» INPUT FOR THIS TASK:

Lemma apiRequest_unfold fuel path o :
  apiRequest_rec (S fuel) path o =
    (res ← send_request path o; on_response (apiRequest_rec fuel path (o <| op_allowRefresh := false |>)) o res).
Proof. reflexivity. Qed.

(** More fuel changes nothing: the second call does not refresh. *)
Lemma apiRequest_fuel fuel path o b :
  run (apiRequest_rec (S (S fuel)) path o) b = run (apiRequest path o) b.
Proof.
  unfold apiRequest. rewrite (apiRequest_unfold (S fuel)), (apiRequest_unfold 1), !run_bind.
  destruct (run (send_request path o) b) as [[e|res] b1]; [done|]. unfold on_response.
  destruct ((fs_status res =? 401) && op_allowRefresh o); [|done]. rewrite !run_bind.
  destruct (run tryRefresh b1) as [[e|[]] b2]; [done| |done].
  by rewrite !run_no_refresh.
Qed.

(** A refresh leaves the page alone, or stores the tokens of the answer. *)
Lemma run_tryRefresh b :
  (truthy (br_storage b !! REFRESH_KEY) = None ∧ run tryRefresh b = (Resolved false, b)) ∨
  ∃ t, br_storage b !! REFRESH_KEY = Some t ∧
    let n := (network (refresh_request t) (br_net b)).2 in
    run tryRefresh b = (Resolved false, b <| br_net := n |>) ∨
    ∃ x y, run tryRefresh b = (Resolved true, with_tokens x y (b <| br_net := n |>)).
Proof.
  unfold tryRefresh, getRefreshToken.
  assert (Hr : run (refresh ← reads (λ b, br_storage b !! REFRESH_KEY); refresh_with refresh) b
    = run (refresh_with (br_storage b !! REFRESH_KEY)) b) by reflexivity.
  rewrite Hr. clear Hr. destruct (br_storage b !! REFRESH_KEY) as [t|]; [|by left].
  destruct (decide (t = "")) as [->|Ht]; [by left|]. right. exists t. split; [done|].
  rewrite run_refresh_with by done. destruct (network _ _) as [[e|res] n]; [by left|]. simpl.
  destruct (if fs_ok res then _ else None) as [[x y]|]; [|by left]. right. by exists x, y.
Qed.
End client.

» WHAT YOU ARE ASKED TO DO: Each of the lines from the one that contains "rewrite run_refresh_with by" through the last line of the data needs to be repeated exactly, with no others.

» TASK OUTPUT:
  rewrite run_refresh_with by done. destruct (network _ _) as [[e|res] n]; [by left|]. simpl.
  destruct (if fs_ok res then _ else None) as [[x y]|]; [|by left]. right. by exists x, y.
Qed.
End client.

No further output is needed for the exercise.